De Impétueux, le 18 avril 2014 à 19:19
Note du film : 5/6

On m'a de tout temps chanté des merveilles de cet Évangile selon saint Matthieu. Et comme je ne trouvais aucun film encore inconnu de moi plus susceptible de me faire passer l'après-midi du Vendredi saint dans d'édifiantes dispositions d'esprit, j'ai regardé ce Pasolini avec bienveillance et douceur (naturellement) évangéliques.

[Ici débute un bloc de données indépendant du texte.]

(** ** Properties *)

(** Operations act on one key and execute once: an operation whose message id is the
    client's last changes nothing; a [Put] or [Append] that is not a repeat sets exactly
    its key of its shard and records its id, provided the shard's map is not nil for
    [Append], which panics there; a migrated shard replaces the map of that shard only. *)
Theorem apply_effect_spec op kv :
  (CheckApplied (MsgId op) (ClientId op) kv = true → apply_effect op kv = Some kv)
  ∧ (CheckApplied (MsgId op) (ClientId op) kv = false →
     (Method op = "Put"%string ∨ Method op = "Append"%string ∧ data kv !! Shard op ≠ Some None →
       ∃ kv', apply_effect op kv = Some kv'
       ∧ (∀ s k, lookup_data s k kv' =
            if decide (s = Shard op ∧ k = Key op)
            then (if decide (Method op = "Put"%string) then Value op
                  else lookup_data (Shard op) (Key op) kv +:+ Value op)%string
            else lookup_data s k kv)
       ∧ kv_lastApplied kv' = <[ClientId op := MsgId op]> (kv_lastApplied kv))
     ∧ (Method op = "Append"%string → data kv !! Shard op = Some None → apply_effect op kv = None)
     ∧ (Method op = "Migration"%string →
       ∃ kv', apply_effect op kv = Some kv' ∧ data kv' !! Shard op = Some (MigrationData op)
       ∧ (∀ s, s ≠ Shard op → data kv' !! s = data kv !! s)
       ∧ kv_lastApplied kv' = kv_lastApplied kv)).
Proof.
  unfold apply_effect. destruct (CheckApplied _ _ kv); (split; [done|]); [done|]. intros _. simpl.
  pose proof (ensure_shard_Some (Shard op) kv) as Hes. split_and!.
  - intros [Hp|[Ha Hn]].
    + rewrite Hp. simpl.
      set (kv1 := match data _ !! _ with Some None => _ | _ => _ end).
      assert (∃ m, data kv1 !! Shard op = Some (Some m)) as [m Hm].
      { unfold kv1. rewrite Hes. destruct (data kv !! Shard op) as [[m|]|] eqn:Hd; simpl; eauto.
        eexists. apply lookup_insert_eq. }
      assert (∀ s k, lookup_data s k kv1 = lookup_data s k kv) as Hk1.
      { intros s k. unfold kv1. rewrite Hes. destruct (data kv !! Shard op) as [[m'|]|] eqn:Hd; simpl;
          [apply ensure_shard_lookup| |apply ensure_shard_lookup].
        rewrite lookup_data_insert, ensure_shard_lookup, lookup_empty. case_decide; [|done].
        subst. unfold lookup_data. by rewrite Hd. }
      assert (kv_lastApplied kv1 = kv_lastApplied kv) as Hl1.
      { unfold kv1. repeat case_match; simpl; apply ensure_shard_applied. }
      assert (is_Some (assign (Shard op) (Key op) (Value op) kv1)) as [kv2 H2]
        by (unfold assign; rewrite Hm; eauto).
      rewrite H2. simpl. eexists. split; [done|]. split.
      * intros s k. destruct (assign_lookup _ _ _ _ _ s k H2) as [Ha _].
        change (lookup_data s k (mark_applied op kv2)) with (lookup_data s k kv2).
        by rewrite Ha, <- Hk1.
      * simpl. destruct (assign_lookup _ _ _ _ _ 0 "" H2) as [_ ->]. by rewrite Hl1.
    + rewrite Ha. simpl. destruct (ensure_shard_map _ _ Hn) as [m Hm].
      set (v := (lookup_data (Shard op) (Key op) (ensure_shard (Shard op) kv) +:+ Value op)%string).
      assert (is_Some (assign (Shard op) (Key op) v (ensure_shard (Shard op) kv))) as [kv2 H2]
        by (unfold assign; rewrite Hm; eauto).
      rewrite H2. simpl. eexists. split; [done|]. split.
      * intros s k. destruct (assign_lookup _ _ _ _ _ s k H2) as [Hv _].
        change (lookup_data s k (mark_applied op kv2)) with (lookup_data s k kv2).
        rewrite Hv. unfold v. rewrite !ensure_shard_lookup. done.
      * simpl. destruct (assign_lookup _ _ _ _ _ 0 "" H2) as [_ ->]. by rewrite ensure_shard_applied.
  - intros -> Hn. simpl. unfold assign. rewrite Hes, Hn. done.
  - intros ->. simpl. eexists. split; [done|]. simpl. split_and!.
    + apply lookup_insert_eq.
    + intros s Hs. rewrite lookup_insert_ne by done. unfold ensure_shard.
      destruct (data kv !! Shard op); simpl; [done|by rewrite lookup_insert_ne].
    + apply ensure_shard_applied.
Qed.
Lemma reduce_body_inv now i t m b m' b' p :
  is_reducing p → reduce_body now i t (m, b) = Some (m', b') → inv is_reduce p m → inv is_reduce p m'.
Proof.
  intros Hp. unfold reduce_body. destruct (_ =? IDLE).
  { destruct (enqueue i m) as [m1|] eqn:He; simpl; [|done]. intros [= <- <-]. by eapply enqueue_reduce. }
  destruct (_ =? IN_QUEUE); [by intros [= <- <-]|]. destruct (_ && _); [|by intros [= <- <-]].
  destruct (enqueue i m) as [m1|] eqn:He; simpl; [|done]. intros [= <- <-]. by eapply enqueue_reduce.
Qed.

(** In a barrier loop the phase may go back to [next]. *)
Lemma barrier_body_inv Q next now p i t m b m' b' :
  (∀ q i m m', q = p ∨ q = next → enqueue i m = Some m' → inv Q q m → inv Q q m') →
  barrier_body next now i t (m, b) = Some (m', b') →
  inv Q p m ∨ inv Q next m → inv Q p m' ∨ inv Q next m'.
Proof.
  intros HQ. unfold barrier_body. destruct (_ && _); simpl; [|by intros [= <- <-]].
  destruct (enqueue i m) as [m1|] eqn:He; simpl; [|done]. intros [= <- <-] Hm. right.
  assert (inv Q p m1 ∨ inv Q next m1) as Hm1.
  { destruct Hm as [Hm|Hm]; [left; apply (HQ p i m)|right; apply (HQ next i m)]; auto. }
  assert (sched_inv Q R m0 m1) as [? ? ? ? ?] by (by destruct Hm1 as [[_ ?]|[_ ?]]).
  split; [done|by constructor].
Qed.

End bodies.

(** ** The invariant of a run *)
Record run_inv (n k : Z) (r : MasterRun) : Prop := {
  ri_issued : Forall is_task (issued r);
  ri_nTask : nTask (mr_master r) = n;
  ri_nReduce : nReduce (mr_master r) = k;
  ri_phase : (is_mapping (phase (mr_master r))
      ∧ Forall (λ t, Phase t = "map"%string) (issued r)
      ∧ Forall (λ t, Phase t = "map"%string) (freeTaskQueue (mr_master r))
      ∧ len (allTask (mr_master r)) = n
      ∧ completed_by (λ i, map_reported i (reported r)) (mr_master r))
    ∨ (is_reducing (phase (mr_master r))
      ∧ Forall (λ t, Phase t = "reduce"%string) (freeTaskQueue (mr_master r))
      ∧ (∀ i, 0 ≤ i < n → map_reported i (reported r))
      ∧ len (allTask (mr_master r)) = Z.max 0 k
      ∧ (completed_by (λ i, reduce_reported i (reported r)) (mr_master r))
      ∧ (phase (mr_master r) = "fin"%string → ∀ i, 0 ≤ i < k → reduce_reported i (reported r)))
}.

(** One call of [schedule] whose phase is past the map phase. *)
Lemma schedule_reducing now m m' again R :
  is_reducing (phase m) → Forall (λ t, Phase t = "reduce"%string) (freeTaskQueue m) → completed_by R m →
  schedule_once now m = Some (m', again) →
  again = false ∧ is_reducing (phase m') ∧ sched_inv (λ t, Phase t = "reduce"%string) R m m'
  ∧ (phase m' = "fin"%string → phase m = "fin"%string
     ∨ phase m = "reduce_barrier"%string ∧ ∀ i, 0 ≤ i < len (allTask m) → R i).
Proof.
  intros Hp Hq Hc. unfold schedule_once.
  assert (sched_inv (λ t, Phase t = "reduce"%string) R m m) as Hm by (by constructor).
  destruct Hp as [Hp|[Hp|Hp]]; rewrite Hp; simpl.
  - destruct (range_tasks _ _ _ _) as [[m1 b]|] eqn:Hr; simpl; [|done]. intros [= <- <-]. split; [done|].
    apply (range_tasks_ind (λ m', phase m' = "reduce"%string ∧ sched_inv (λ t, Phase t = "reduce"%string) R m m')) in Hr
      as [Hp1 Hs1]; [|intros; eapply reduce_body_inv; [by left|done|done]|done].
    destruct b; [destruct Hs1; split_and!; [right; by left|by constructor|done]|].
    split_and!; [by left|done|]. intros Hf. by rewrite Hp1 in Hf.
  - destruct (range_tasks _ _ _ _) as [[m1 b]|] eqn:Hr; simpl; [|done]. intros [= <- <-]. split; [done|].
    pose proof Hr as Hr'.
    apply (range_tasks_ind (λ m', (phase m' = "reduce_barrier"%string ∧ sched_inv (λ t, Phase t = "reduce"%string) R m m')
      ∨ (phase m' = "reduce"%string ∧ sched_inv (λ t, Phase t = "reduce"%string) R m m'))) in Hr.
    + assert (sched_inv (λ t, Phase t = "reduce"%string) R m m1 ∧ (phase m1 = "reduce_barrier"%string ∨ phase m1 = "reduce"%string))
        as [Hs1 Hp1] by tauto.
      destruct b.
      * apply all_complete in Hr' as [_ Hall]. destruct Hs1.
        split_and!; [by right; right|by constructor|]. intros _. right. split; [done|]. intros i Hi.
        destruct (slice_get_lt (allTask m) i Hi) as [t Ht]. apply (Hc i t Ht).
        rewrite list.Forall_forall in Hall. apply Hall. by eapply slice_get_elem.
      * split_and!; [destruct Hp1; [right; by left|by left]|done|].
        intros Hf. destruct Hp1; congruence.
    + intros i t ma ba mb bb Hb. eapply barrier_body_inv; [|exact Hb].
      intros q j mc md [-> | ->]; apply enqueue_reduce; [right; by left|by left].
    + by left.
  - intros [= <- <-]. split; [done|]. split_and!; [by right; right|done|by left].
Qed.
Lemma completed_ok k p op t :
  point s k = Some p → committed s !! p = Some (op, t) →
  ∃ c v r, calls s !! k = Some c ∧ op = request_op (c_req c) (RequestId op)
    ∧ completed s k = Some (kv_operation c v r) ∧ c_time c < t < r
    ∧ match c_req c with RGet a => v = value_after s (S p) (ga_Key a) | RPutAppend _ => True end.
Proof.
  intros [He Hmin]%point_spec Hp. destruct (effect_serves k p op t He Hp) as (c & Hc & Ho & Ht).
  exists c. unfold completed. rewrite Hc. simpl. unfold effect_at in He. rewrite Hc, Hp in He. simpl in He.
  apply andb_true_iff in He as [_ He]. destruct (returned s !! k) as [[v r]|] eqn:Hret; simpl.
  - exists v, r. split_and!; [done..| |].
    + destruct (returned_effect k v r Hret) as (q & e & Heq & Hq & Hlt).
      destruct (Nat.lt_trichotomy q p) as [Hqp|[->|Hpq]].
      * by rewrite (Hmin q Hqp) in Heq.
      * rewrite Hp in Hq. by injection Hq as <-.
      * pose proof (io_sorted s (ki_ids s Hinv) p q _ _ Hpq Hp Hq). simpl in *. lia.
    + destruct (c_req c); [|done]. apply bool_decide_eq_true in He. by injection He.
  - exists ""%string, (now s). split_and!; [done..| |].
    + by destruct (io_committed s (ki_ids s Hinv) _ _ _ Hp) as (_ & ? & _).
    + destruct (c_req c); [|done]. by apply bool_decide_eq_true in He.
Qed.

Lemma lin_S p : lin s (S p) = lin s p ++ option_list (k ← call_at s p; completed s k).
Proof. unfold lin. rewrite seq_S, omap_app. simpl. by destruct (k ← call_at s p; completed s k). Qed.

(** A call's operation runs on a map that has the values of the log. *)
Lemma completed_runs st k p op t :
  (∀ key, default ""%string (st !! key) = value_after s p key) → point s k = Some p → committed s !! p = Some (op, t) →
  ∃ o st', completed s k = Some o ∧ Step KvMapModel st (Input o) (Output o) = Some (true, st')
    ∧ ∀ key, default ""%string (st' !! key) = value_after s (S p) key.
Proof.
  intros Hst Hk Hp. destruct (completed_ok k p op t Hk Hp) as (c & v & r & Hc & Ho & -> & _ & Hv).
  pose proof (value_step k c p op t) as Hstep. rewrite (write_method k c op Hc Ho) in Hstep.
  exists (kv_operation c v r). simpl. unfold MapStep, KvStep. simpl.
  pose proof (io_clerk s (ki_ids s Hinv) c (list_elem_of_lookup_2 _ _ _ Hc)) as [Hcl _].
  destruct (c_req c) as [a|a] eqn:Hr; simpl in *.
  - eexists. split_and!; [done| |].
    + rewrite bool_decide_true; [done|]. by rewrite Hv, (Hstep _ Hc Ho Hp), Hst.
    + intros key. rewrite (Hstep _ Hc Ho Hp), <-Hst. destruct (decide (ga_Key a = key)) as [->|].
      * by rewrite lookup_insert_eq.
      * by rewrite lookup_insert_ne.
  - set (v' := if bool_decide (pa_Op a = "Put"%string) then pa_Value a else (default ""%string (st !! pa_Key a) +:+ pa_Value a)%string).
    exists (<[pa_Key a := v']> st). split_and!; [done|subst v'; by destruct (bool_decide (pa_Op a = _))|]. intros key.
    rewrite (Hstep _ Hc Ho Hp), (bool_decide_true _ Hk). simpl.
    assert (spec_write op (kv_data (apply_commands (take p (log_ops s)) blank))
      = <[pa_Key a := v']> (kv_data (apply_commands (take p (log_ops s)) blank))) as ->.
    { unfold spec_write. rewrite Ho. subst v'. simpl. rewrite Hst. by destruct (bool_decide (pa_Op a = _)). }
    destruct (decide (pa_Key a = key)) as [->|]; [by rewrite !lookup_insert_eq|].
    rewrite !lookup_insert_ne by done. apply Hst.
Qed.

Lemma lin_ok p :
  (p ≤ length (committed s))%nat →
  in_order (lin s p)
  ∧ (∀ o, o ∈ lin s p → ∃ q e, (q < p)%nat ∧ committed s !! q = Some e ∧ Call o < e.2 < Return o)
  ∧ ∃ st, run KvMapModel ∅ (lin s p) = Some st ∧ ∀ key, default ""%string (st !! key) = value_after s p key.
Proof.
  induction p as [|p IH]; intros Hp.
  { split_and!; [intros ? ? ? ? ?; done|intros o Ho; by inversion Ho|]. exists ∅. split; [done|]. intros key. by rewrite lookup_empty. }
  destruct IH as (Hord & Htime & st & Hrun & Hst); [lia|].
  destruct (lookup_lt_is_Some_2 (committed s) p) as [[op t] Hop]; [lia|].
  destruct (committed_serves p op t Hop) as (k0 & c0 & Hc0 & Ho0 & _).
  rewrite lin_S. destruct (call_at s p) as [k|] eqn:Hk; simpl.
  - apply call_at_spec in Hk. destruct (completed_runs st k p op t Hst Hk Hop) as (o & st' & Ho & Hs & Hst').
    destruct (completed_ok k p op t Hk Hop) as (c & v & r & _ & _ & Ho' & Ht & _). rewrite Ho in Ho'. rewrite Ho. simpl.
    assert (Call o < t < Return o) as Hto by (injection Ho' as ->; done). split_and!.
    + apply in_order_app. split_and!; [done|apply in_order_single|].
      intros a b Ha ->%list_elem_of_singleton. destruct (Htime a Ha) as (q & e & Hq & He & ?).
      pose proof (io_sorted s (ki_ids s Hinv) q p _ _ Hq He Hop). simpl in *. lia.
    + intros a [Ha| ->%list_elem_of_singleton]%elem_of_app.
      * destruct (Htime a Ha) as (q & e & Hq & Hrest). exists q, e. split; [lia|done].
      * exists p, (op, t). split_and!; [lia|done|simpl; lia..].
    + exists st'. split; [|done]. rewrite run_app, Hrun. cbn [mbind option_bind run]. by rewrite Hs.
  - rewrite app_nil_r. split_and!; [done| |exists st; split; [done|]].
    + intros a Ha. destruct (Htime a Ha) as (q & e & Hq & Hrest). exists q, e. split; [lia|done].
    + intros key. rewrite Hst, (value_step k0 c0 p op t key Hc0 Ho0 Hop), bool_decide_false, andb_false_r; [done|].
      intros Hpt%call_at_spec. congruence.
Qed.
Lemma sent_sim x i nd m r' :
  0 < nservers → service_inv x → nodes (sv_sys x) !! i = Some nd → f_sent (feed_of x i) = Some m →
  moves i (Apply_deliver m (n_rf nd)) (sv_raft x) r' →
  let s' := set_node i (nd <| n_rf := Apply_deliver m (n_rf nd) |>) (sv_sys x) in
  rtc (kv_step nservers) (sv_sys x) s'
  ∧ service_inv (MkService s' r' (<[i := feed_of x i <| f_sent := None |>]> (sv_feeds x))).
Proof.
  intros Hn Hinv Hi Hs Hm s'. pose proof (service_moved x i nd _ r' Hn Hinv Hi Hm) as Hmd.
  pose proof (so_nodes x Hinv i nd Hi) as [_ Hmax _ [F0 F1 F2 F3 F4]]. rewrite Hs in F2.
  destruct (F3 m Hs) as (op & ->). split; [by eapply service_raft_step|].
  unfold Apply_deliver in *. rewrite bool_decide_eq_false_2 in * by done. simpl in *.
  apply (service_inv_move x i nd (nd <| n_rf := Apply_deliver (MkApplyMsg true (ICmd op) (lastApplied (n_rf nd) + 1)) (n_rf nd) |>)); try done.
  - simpl. by apply (kept_entries x i nd).
  - simpl. rewrite lookup_insert_eq. simpl. constructor; simpl; done.
  - intros j Hj. by rewrite lookup_insert_ne.
Qed.
(* ===== verification/HarnessRoute.v ===== *)
(** * The test harness of Raft: which requests get through

    The invariant of the harness's tables, kept by starting, crashing, connecting and
    disconnecting servers in any order while the peers run: a request gets through exactly
    when it is sent by the running instance of a connected server to another, and then it
    reaches the instance that runs there now. *)
From S2P Require Import Prelude RaftState LabRpc HarnessNet RaftHarness.

Section route.
Context {C V W : Type} `{EqDecision C, GoRand, GobCodec (RaftVal C)}.
Variable raft_service : nat → Service (V := V) (W := W).
Implicit Types (cfg : config C V W) (i j : Z) (rows : list (option (list string))) (conn : list bool).

(** The end that server [i] now uses for server [j], both being connected. *)
Definition live rows conn (e : IName) : Prop :=
  ∃ i j name, e = NStr name ∧ row_name rows i j = Some name ∧ conn.[i] = Some true ∧ conn.[j] = Some true.

Record tables_ok (n : Z) rows conn (net : @Network IName _ _) : Prop := {
  tb_rows : len rows = n;
  tb_conn : len conn = n;
  tb_row i row : rows.[i] = Some (Some row) → len row = n;
  tb_name i j name : row_name rows i j = Some name →
    NStr name ∈ ends net ∧ connections net !! NStr name = Some (Some (NInt j));
  tb_inj i j i' j' name : row_name rows i j = Some name → row_name rows i' j' = Some name → i = i' ∧ j = j';
  tb_started i : conn.[i] = Some true → ∃ row, rows.[i] = Some (Some row);
  tb_enabled e : enabled net !! e = Some true ↔ live rows conn e
}.

Lemma row_name_Some rows i j name :
  row_name rows i j = Some name ↔ ∃ row, rows.[i] = Some (Some row) ∧ row.[j] = Some name.
Proof.
  unfold row_name. split.
  - destruct (rows.[i]) as [[row|]|] eqn:Hr; simpl; [|by unfold slice_get; case_match|done]. eauto.
  - intros (row & -> & Hj). done.
Qed.

Lemma row_name_range n rows conn net i j name :
  tables_ok n rows conn net → row_name rows i j = Some name → 0 ≤ i < n ∧ 0 ≤ j < n.
Proof.
  intros Hok (row & Hr & Hj)%row_name_Some. pose proof (tb_row _ _ _ _ Hok i row Hr) as Hl.
  assert (is_Some (rows.[i])) as Hi by eauto. apply slice_get_is_Some in Hi.
  assert (is_Some (row.[j])) as Hj' by eauto. apply slice_get_is_Some in Hj'.
  rewrite (tb_rows _ _ _ _ Hok) in Hi. lia.
Qed.

(** The tables do not depend on the rest of the network. *)
Lemma tables_ok_net n rows conn net net' :
  tables_ok n rows conn net → ends net' = ends net → connections net' = connections net → enabled net' = enabled net →
  tables_ok n rows conn net'.
Proof. intros [] He Hc Hen. split; rewrite ?He, ?Hc; try done. intros e. by rewrite Hen. Qed.

Lemma conn_set_true conn conn' i j : slice_set conn i true = Some conn' → conn.[j] = Some true → conn'.[j] = Some true.
Proof.
  intros Hs Hj. destruct (decide (i = j)) as [<-|Hne]; [by eapply slice_get_set_eq|].
  by rewrite (slice_get_set_ne _ _ _ _ _ Hs).
Qed.

Lemma in_range n conn j : len conn = n → is_Some (conn.[j]) → j ∈ seqZ 0 n.
Proof. intros <- Hj%slice_get_is_Some. apply elem_of_seqZ. lia. Qed.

Il ne m'étonne pas que le film ait reçu tant de suffrages et ait été récompensé à la fois par le prix spécial du jury du festival de Venise et par le grand prix de l'Office catholique du cinéma. C'est d'une parfaite conformité au texte canonique et le réalisateur a d'ailleurs particulièrement tenu à une absolue fidélité. Cela même au prix d'une querelle avec ses amis marxistes qui lui ont reproché de montrer explicitement les miracles prêtés au Christ, leur donnant ainsi une sorte de confirmation visuelle (ou d'attestation, si l'on préfère).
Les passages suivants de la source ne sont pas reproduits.